Well if we think of shuffling as a necessity to perform an operation, then the 
problem would be that you are adding a ln aggregation stage to a job that is 
going to get shuffled anyway.  Like if you need to join two datasets, then 
Spark will still shuffle the data, whether they are grouped by hostname prior 
to that or not.  My question is, is there anything else that you would expect 
to gain, except for enforcing maybe a dataset that is already bucketed?
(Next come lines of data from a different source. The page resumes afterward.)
(** [connect] on an accepted connection. *)
Lemma connect_login_accepts self w sk rest :
  net w = Accepts sk :: rest ->
  connect_login (self, w)
  = (recv ;; _send (login_action (username self) (secret self)))
      (with_sock self (Some sk),
       {| net := rest; http := http w;
          trace := (trace w ++ [EvConnect (host self) (port self)])%list |}).
Proof.
  intros H. unfold connect_login.
  unfold bind at 1, get_self at 1; simpl.
  unfold bind at 1, in_world at 1, create_connection at 1; simpl. rewrite H; simpl.
  reflexivity.
Qed.

(** [connect] on a connection that cannot be opened. *)
Lemma connect_login_refused self w :
  (forall sk rest, net w <> Accepts sk :: rest) ->
  exists e,
    connect_login (self, w)
    = (Raise e,
       (self, {| net := tl (net w); http := http w;
                 trace := (trace w ++ [EvConnect (host self) (port self)])%list |})).
Proof.
  intros H. unfold connect_login.
  unfold bind at 1, get_self at 1; simpl.
  unfold bind at 1, in_world at 1, create_connection at 1; simpl.
  destruct (net w) as [|[e|sk] rest]; simpl.
  - now exists (OSError ConnectionRefusedError).
  - now exists e.
  - now elim (H sk rest).
Qed.

Lemma connect_login_opens self w sk rest :
  net w = Accepts sk :: rest -> sock_open (snd (connect_login (self, w))).
Proof.
  intros H. rewrite (connect_login_accepts self w sk rest H).
  apply bind_from.
  - apply preserves_open_recv. discriminate.
  - intros _. apply preserves_open_send.
Qed.

Lemma connect_opens self w sk rest :
  net w = Accepts sk :: rest -> sock_open (snd (connect (self, w))).
Proof.
  intros H. unfold connect. apply bind_from.
  - now apply (connect_login_opens self w sk rest).
  - intros _. apply preserves_bind; [apply preserves_open_read|].
    intros r. apply preserves_open_check.
Qed.

(** When [connect] returns, the socket is open. *)
Lemma connect_ok_open s s1 : connect s = (Ok tt, s1) -> sock_open s1.
Proof.
  destruct s as [self w]. intros H.
  destruct (net w) as [|[e|sk] rest] eqn:En.
  - destruct (connect_login_refused self w) as [e E]; [rewrite En; discriminate|].
    unfold connect, bind in H. rewrite E in H. discriminate.
  - destruct (connect_login_refused self w) as [e' E]; [rewrite En; discriminate|].
    unfold connect, bind in H. rewrite E in H. discriminate.
  - pose proof (connect_opens self w sk rest En) as K. now rewrite H in K.
Qed.

(** The first effect of [connect] is the connection attempt. *)
Lemma connect_login_starts self w :
  exists more,
    wtrace (snd (connect_login (self, w)))
    = (trace w ++ EvConnect (host self) (port self) :: more)%list.
Proof.
  destruct (net w) as [|[e|sk] rest] eqn:En.
  - destruct (connect_login_refused self w) as [e E]; [rewrite En; discriminate|].
    rewrite E. now exists [].
  - destruct (connect_login_refused self w) as [e' E]; [rewrite En; discriminate|].
    rewrite E. now exists [].
  - rewrite (connect_login_accepts self w sk rest En).
    match goal with |- context [?m (?a, ?b)] =>
      destruct (emits_extends wtrace (fun _ => True) m (a, b)) as [more E]
    end.
    + apply emits_bind; [now apply emits_recv | intros _; now apply emits_send].
    + exists more. rewrite E. unfold wtrace; simpl. now rewrite <- app_assoc.
Qed.

End OpenSocket.

Section DispatchTrace.

Variable cfg : config.

Lemma dispatch_returns (s : AMIClient * world) :
  exists s', dispatch cfg s = (Ok tt, s').
Proof. rewrite dispatch_eq. eexists. reflexivity. Qed.

Lemma dispatch_clears (s : AMIClient * world) :
  sock (fst (snd (dispatch cfg s))) = None.
Proof. rewrite dispatch_eq. simpl. apply close_clears. Qed.

(** What the call has emitted stays in front of what the whole dispatch
    emits. *)
Lemma dispatch_trace_from (s : AMIClient * world) t0 :
  (exists more, wtrace (snd (dispatch_call cfg s)) = (t0 ++ more)%list) ->
  exists more, wtrace (snd (dispatch cfg s)) = (t0 ++ more)%list.
Proof.
  intros [l1 E1]. rewrite dispatch_eq. simpl snd.
  destruct (dispatch_call cfg s) as [[u|e] s1]; simpl in E1.
  - destruct (emits_extends wtrace (fun _ => True) close s1) as [l2 E2].
    { now apply emits_close. }
    exists (l1 ++ l2)%list. now rewrite E2, E1, app_assoc.
  - match goal with |- context [close ?x] =>
      destruct (emits_extends wtrace (fun _ => True) close x) as [l2 E2]
    end.
    { now apply emits_close. }
    exists (l1 ++ [EvLog ERROR (LogOriginateFailed e)] ++ l2)%list.
    rewrite E2. unfold wtrace in *; simpl. rewrite E1.
    now rewrite <- !app_assoc.
Qed.

(** A dispatch starts with the connection attempt. *)
Lemma dispatch_starts self w :
  exists more,
    wtrace (snd (dispatch cfg (self, w)))
    = (trace w ++ EvConnect (host self) (port self) :: more)%list.
Proof.
  destruct (dispatch_trace_from (self, w)
              (trace w ++ [EvConnect (host self) (port self)])%list) as [more E].
  - unfold dispatch_call.
    apply (bind_trace_from wtrace session_event).
    + unfold connect. apply (bind_trace_from wtrace session_event).
      * destruct (connect_login_starts self w) as [more E]. exists more.
        rewrite E. now rewrite <- app_assoc.
      * intros _. apply emits_bind;
          [apply emits_read_until_blank; exact I | intros r].
        unfold check_login. destruct (negb _); [apply emits_raise | apply emits_ret].
    + intros _. apply emits_bind; [apply emits_originate_simple; exact I | intros _].
      apply emits_in_world, emits_emit. exact I.
  - exists more. rewrite E. now rewrite <- app_assoc.
Qed.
Like 
you could enforce that data is where it is supposed to be, but what else would 
you avoid? 

Sent from my iPhone

> On Aug 27, 2018, at 12:22 PM, Patrick McCarthy 
> <pmccar...@dstillery.com.INVALID> wrote:
> 
> When debugging some behavior on my YARN cluster I wrote the following PySpark 
> UDF to figure out what host was operating on what row of data:
> 
> @F.udf(T.StringType())
> def add_hostname(x):
> 
>     import socket
> 
>     return str(socket.gethostname())
> 
> It occurred to me that I could use this to enforce node-locality for other 
> operations:
> 
> df.withColumn('host', add_hostname(x)).groupBy('host').apply(...)
> 
> When working on a big job without obvious partition keys, this seems like a 
> very straightforward way to avoid a shuffle, but it seems too easy. 
> 
> What problems would I introduce by trying to partition on hostname like this?